*** Entries supplied ***

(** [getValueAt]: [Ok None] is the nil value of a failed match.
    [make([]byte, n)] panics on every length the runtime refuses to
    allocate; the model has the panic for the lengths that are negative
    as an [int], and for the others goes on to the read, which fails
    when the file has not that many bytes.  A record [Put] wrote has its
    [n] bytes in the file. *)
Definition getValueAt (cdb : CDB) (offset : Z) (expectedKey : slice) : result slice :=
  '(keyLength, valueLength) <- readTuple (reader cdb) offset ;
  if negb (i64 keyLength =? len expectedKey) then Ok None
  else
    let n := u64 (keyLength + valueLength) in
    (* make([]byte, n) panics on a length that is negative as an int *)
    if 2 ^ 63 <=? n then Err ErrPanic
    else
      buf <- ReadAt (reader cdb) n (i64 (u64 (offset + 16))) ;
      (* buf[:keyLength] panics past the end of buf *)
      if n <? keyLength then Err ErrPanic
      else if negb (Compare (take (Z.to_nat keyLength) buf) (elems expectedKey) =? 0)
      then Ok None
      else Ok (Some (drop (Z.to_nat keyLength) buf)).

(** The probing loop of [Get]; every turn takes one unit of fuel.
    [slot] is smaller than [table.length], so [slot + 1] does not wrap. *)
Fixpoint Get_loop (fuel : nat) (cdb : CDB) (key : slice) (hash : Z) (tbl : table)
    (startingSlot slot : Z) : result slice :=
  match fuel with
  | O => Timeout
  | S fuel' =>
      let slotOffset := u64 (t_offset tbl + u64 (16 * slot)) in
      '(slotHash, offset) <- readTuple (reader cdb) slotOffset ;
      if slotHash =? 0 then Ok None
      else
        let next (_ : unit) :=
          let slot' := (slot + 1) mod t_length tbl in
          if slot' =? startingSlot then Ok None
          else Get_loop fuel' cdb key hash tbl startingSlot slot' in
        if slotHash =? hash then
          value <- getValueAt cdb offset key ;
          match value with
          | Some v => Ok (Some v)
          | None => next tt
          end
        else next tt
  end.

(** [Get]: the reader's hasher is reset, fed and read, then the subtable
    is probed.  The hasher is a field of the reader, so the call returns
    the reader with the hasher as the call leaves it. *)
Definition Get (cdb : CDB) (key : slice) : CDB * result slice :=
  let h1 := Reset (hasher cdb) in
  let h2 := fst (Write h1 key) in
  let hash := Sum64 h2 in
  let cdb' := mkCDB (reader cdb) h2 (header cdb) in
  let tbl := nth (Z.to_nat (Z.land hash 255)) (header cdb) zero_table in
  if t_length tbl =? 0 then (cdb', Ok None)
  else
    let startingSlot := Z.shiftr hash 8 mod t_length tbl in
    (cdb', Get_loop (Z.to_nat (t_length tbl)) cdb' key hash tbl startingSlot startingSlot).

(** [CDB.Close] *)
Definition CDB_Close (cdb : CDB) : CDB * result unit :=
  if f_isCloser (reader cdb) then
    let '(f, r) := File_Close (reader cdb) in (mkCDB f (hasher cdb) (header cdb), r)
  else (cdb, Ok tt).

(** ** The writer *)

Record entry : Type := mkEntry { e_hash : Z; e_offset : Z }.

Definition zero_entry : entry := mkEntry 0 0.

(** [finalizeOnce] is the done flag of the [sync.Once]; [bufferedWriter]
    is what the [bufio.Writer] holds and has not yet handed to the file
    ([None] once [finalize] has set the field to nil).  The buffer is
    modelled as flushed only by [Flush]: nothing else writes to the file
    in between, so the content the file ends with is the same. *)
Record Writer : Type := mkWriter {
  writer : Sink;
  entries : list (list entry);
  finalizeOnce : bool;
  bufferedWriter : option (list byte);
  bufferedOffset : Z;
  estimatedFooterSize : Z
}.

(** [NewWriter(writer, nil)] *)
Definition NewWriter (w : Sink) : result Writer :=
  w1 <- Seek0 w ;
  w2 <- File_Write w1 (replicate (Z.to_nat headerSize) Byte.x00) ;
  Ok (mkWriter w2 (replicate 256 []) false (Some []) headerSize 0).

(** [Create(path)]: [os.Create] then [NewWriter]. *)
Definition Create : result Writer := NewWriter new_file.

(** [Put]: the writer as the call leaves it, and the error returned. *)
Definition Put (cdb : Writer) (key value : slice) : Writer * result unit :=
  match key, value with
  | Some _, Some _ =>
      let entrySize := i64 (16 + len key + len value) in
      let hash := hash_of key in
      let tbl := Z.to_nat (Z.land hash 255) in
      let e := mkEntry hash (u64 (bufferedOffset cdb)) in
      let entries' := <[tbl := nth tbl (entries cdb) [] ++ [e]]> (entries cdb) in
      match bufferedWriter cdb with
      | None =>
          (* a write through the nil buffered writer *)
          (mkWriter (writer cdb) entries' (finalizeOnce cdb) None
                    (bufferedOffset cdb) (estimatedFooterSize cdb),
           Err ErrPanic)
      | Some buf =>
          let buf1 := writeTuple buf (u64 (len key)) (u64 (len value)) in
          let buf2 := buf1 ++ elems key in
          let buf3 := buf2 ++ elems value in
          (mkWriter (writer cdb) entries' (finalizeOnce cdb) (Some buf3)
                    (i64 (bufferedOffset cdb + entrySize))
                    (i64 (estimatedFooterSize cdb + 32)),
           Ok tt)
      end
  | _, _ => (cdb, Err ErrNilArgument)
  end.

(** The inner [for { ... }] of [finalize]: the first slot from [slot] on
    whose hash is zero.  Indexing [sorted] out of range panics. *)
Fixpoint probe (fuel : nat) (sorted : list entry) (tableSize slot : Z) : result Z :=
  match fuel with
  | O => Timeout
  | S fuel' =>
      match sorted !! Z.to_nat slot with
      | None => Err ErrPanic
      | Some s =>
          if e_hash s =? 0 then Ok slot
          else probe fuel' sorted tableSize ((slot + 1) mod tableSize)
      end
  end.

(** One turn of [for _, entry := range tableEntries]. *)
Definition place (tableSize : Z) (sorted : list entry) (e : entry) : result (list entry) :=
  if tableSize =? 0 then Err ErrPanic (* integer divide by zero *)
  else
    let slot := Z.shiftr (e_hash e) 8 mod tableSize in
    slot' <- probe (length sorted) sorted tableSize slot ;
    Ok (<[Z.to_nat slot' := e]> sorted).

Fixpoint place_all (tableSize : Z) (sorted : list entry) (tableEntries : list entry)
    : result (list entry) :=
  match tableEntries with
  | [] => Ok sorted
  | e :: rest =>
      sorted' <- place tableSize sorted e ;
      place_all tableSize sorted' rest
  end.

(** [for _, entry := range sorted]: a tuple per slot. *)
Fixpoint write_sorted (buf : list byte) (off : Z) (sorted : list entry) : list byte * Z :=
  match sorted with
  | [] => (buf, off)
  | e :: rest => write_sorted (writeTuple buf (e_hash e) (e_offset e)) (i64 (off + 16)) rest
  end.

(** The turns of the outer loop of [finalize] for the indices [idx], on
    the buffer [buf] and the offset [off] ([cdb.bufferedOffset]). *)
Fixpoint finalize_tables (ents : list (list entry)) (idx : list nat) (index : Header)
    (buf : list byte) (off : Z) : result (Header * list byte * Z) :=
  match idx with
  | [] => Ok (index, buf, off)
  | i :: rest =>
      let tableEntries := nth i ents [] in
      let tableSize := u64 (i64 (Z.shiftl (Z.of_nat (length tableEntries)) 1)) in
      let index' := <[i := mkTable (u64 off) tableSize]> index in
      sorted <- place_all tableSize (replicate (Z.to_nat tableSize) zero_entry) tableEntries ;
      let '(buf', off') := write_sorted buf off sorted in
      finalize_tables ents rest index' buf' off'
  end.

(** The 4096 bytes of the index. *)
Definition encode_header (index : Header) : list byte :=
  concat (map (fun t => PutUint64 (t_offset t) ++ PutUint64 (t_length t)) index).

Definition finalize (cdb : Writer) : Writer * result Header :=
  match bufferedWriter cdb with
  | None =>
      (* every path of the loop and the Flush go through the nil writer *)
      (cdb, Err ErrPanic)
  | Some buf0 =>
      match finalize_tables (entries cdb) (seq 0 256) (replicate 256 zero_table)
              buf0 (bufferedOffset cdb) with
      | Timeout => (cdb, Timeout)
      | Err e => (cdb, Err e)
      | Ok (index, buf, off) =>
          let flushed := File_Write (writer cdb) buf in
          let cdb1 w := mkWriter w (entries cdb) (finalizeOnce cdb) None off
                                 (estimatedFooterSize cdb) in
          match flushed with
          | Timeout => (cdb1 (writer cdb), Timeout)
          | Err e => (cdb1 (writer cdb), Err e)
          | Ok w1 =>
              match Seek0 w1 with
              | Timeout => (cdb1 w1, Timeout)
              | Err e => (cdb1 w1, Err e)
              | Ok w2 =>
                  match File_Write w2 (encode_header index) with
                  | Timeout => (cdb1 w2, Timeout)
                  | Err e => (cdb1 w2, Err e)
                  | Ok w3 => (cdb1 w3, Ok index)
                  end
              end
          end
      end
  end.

*** End of Entries supplied ***
*** Entries supplied ***

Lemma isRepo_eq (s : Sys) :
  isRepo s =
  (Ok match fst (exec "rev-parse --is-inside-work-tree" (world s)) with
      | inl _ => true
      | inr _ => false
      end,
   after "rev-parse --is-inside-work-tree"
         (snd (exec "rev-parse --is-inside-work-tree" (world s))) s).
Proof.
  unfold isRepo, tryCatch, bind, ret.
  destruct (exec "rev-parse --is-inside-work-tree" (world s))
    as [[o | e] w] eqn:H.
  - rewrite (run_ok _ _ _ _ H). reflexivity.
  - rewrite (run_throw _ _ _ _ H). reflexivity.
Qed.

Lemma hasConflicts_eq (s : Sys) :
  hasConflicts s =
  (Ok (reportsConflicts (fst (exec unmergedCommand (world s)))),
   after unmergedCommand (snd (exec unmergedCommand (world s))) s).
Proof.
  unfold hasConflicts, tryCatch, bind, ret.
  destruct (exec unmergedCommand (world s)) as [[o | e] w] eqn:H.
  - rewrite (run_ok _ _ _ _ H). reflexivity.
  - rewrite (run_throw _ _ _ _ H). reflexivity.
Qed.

*** End of Entries supplied ***
*** Entries supplied ***

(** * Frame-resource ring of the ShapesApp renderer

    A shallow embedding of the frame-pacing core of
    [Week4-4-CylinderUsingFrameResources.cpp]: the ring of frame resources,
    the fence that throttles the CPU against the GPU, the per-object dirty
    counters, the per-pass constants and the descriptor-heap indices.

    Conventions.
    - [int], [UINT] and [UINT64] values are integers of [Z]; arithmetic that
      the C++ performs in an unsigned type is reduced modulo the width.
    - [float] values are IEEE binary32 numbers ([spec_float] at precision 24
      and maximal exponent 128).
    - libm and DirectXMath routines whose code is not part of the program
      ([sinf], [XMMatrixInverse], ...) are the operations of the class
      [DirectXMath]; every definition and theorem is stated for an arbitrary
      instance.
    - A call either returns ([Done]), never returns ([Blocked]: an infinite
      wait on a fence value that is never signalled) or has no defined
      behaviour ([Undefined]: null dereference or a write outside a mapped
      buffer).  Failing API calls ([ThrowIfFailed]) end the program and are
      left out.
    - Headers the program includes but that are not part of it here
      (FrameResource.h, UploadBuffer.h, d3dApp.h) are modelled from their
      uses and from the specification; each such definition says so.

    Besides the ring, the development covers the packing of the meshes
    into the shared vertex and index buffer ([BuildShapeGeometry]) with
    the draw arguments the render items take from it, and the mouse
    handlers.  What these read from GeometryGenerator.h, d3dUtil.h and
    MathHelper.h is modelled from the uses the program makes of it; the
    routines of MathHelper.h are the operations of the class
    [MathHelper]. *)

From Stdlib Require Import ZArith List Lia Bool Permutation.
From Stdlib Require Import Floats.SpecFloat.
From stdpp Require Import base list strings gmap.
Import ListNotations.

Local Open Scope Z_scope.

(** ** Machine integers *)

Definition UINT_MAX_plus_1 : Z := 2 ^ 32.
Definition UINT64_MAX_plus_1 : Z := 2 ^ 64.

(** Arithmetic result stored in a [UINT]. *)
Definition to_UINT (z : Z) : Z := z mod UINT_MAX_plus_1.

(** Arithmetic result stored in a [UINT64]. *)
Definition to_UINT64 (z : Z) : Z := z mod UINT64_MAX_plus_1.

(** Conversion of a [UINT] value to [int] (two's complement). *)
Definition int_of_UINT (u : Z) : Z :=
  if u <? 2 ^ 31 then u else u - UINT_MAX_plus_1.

*** End of Entries supplied ***

Assignment: In the records above, the line with "modelled as flushed" marks the start and the line with "Ok (mkWriter w2" marks the end; copy that stretch exactly, both lines included, and nothing else.

Solution for this task:
    modelled as flushed only by [Flush]: nothing else writes to the file
    in between, so the content the file ends with is the same. *)
Record Writer : Type := mkWriter {
  writer : Sink;
  entries : list (list entry);
  finalizeOnce : bool;
  bufferedWriter : option (list byte);
  bufferedOffset : Z;
  estimatedFooterSize : Z
}.

(** [NewWriter(writer, nil)] *)
Definition NewWriter (w : Sink) : result Writer :=
  w1 <- Seek0 w ;
  w2 <- File_Write w1 (replicate (Z.to_nat headerSize) Byte.x00) ;
  Ok (mkWriter w2 (replicate 256 []) false (Some []) headerSize 0).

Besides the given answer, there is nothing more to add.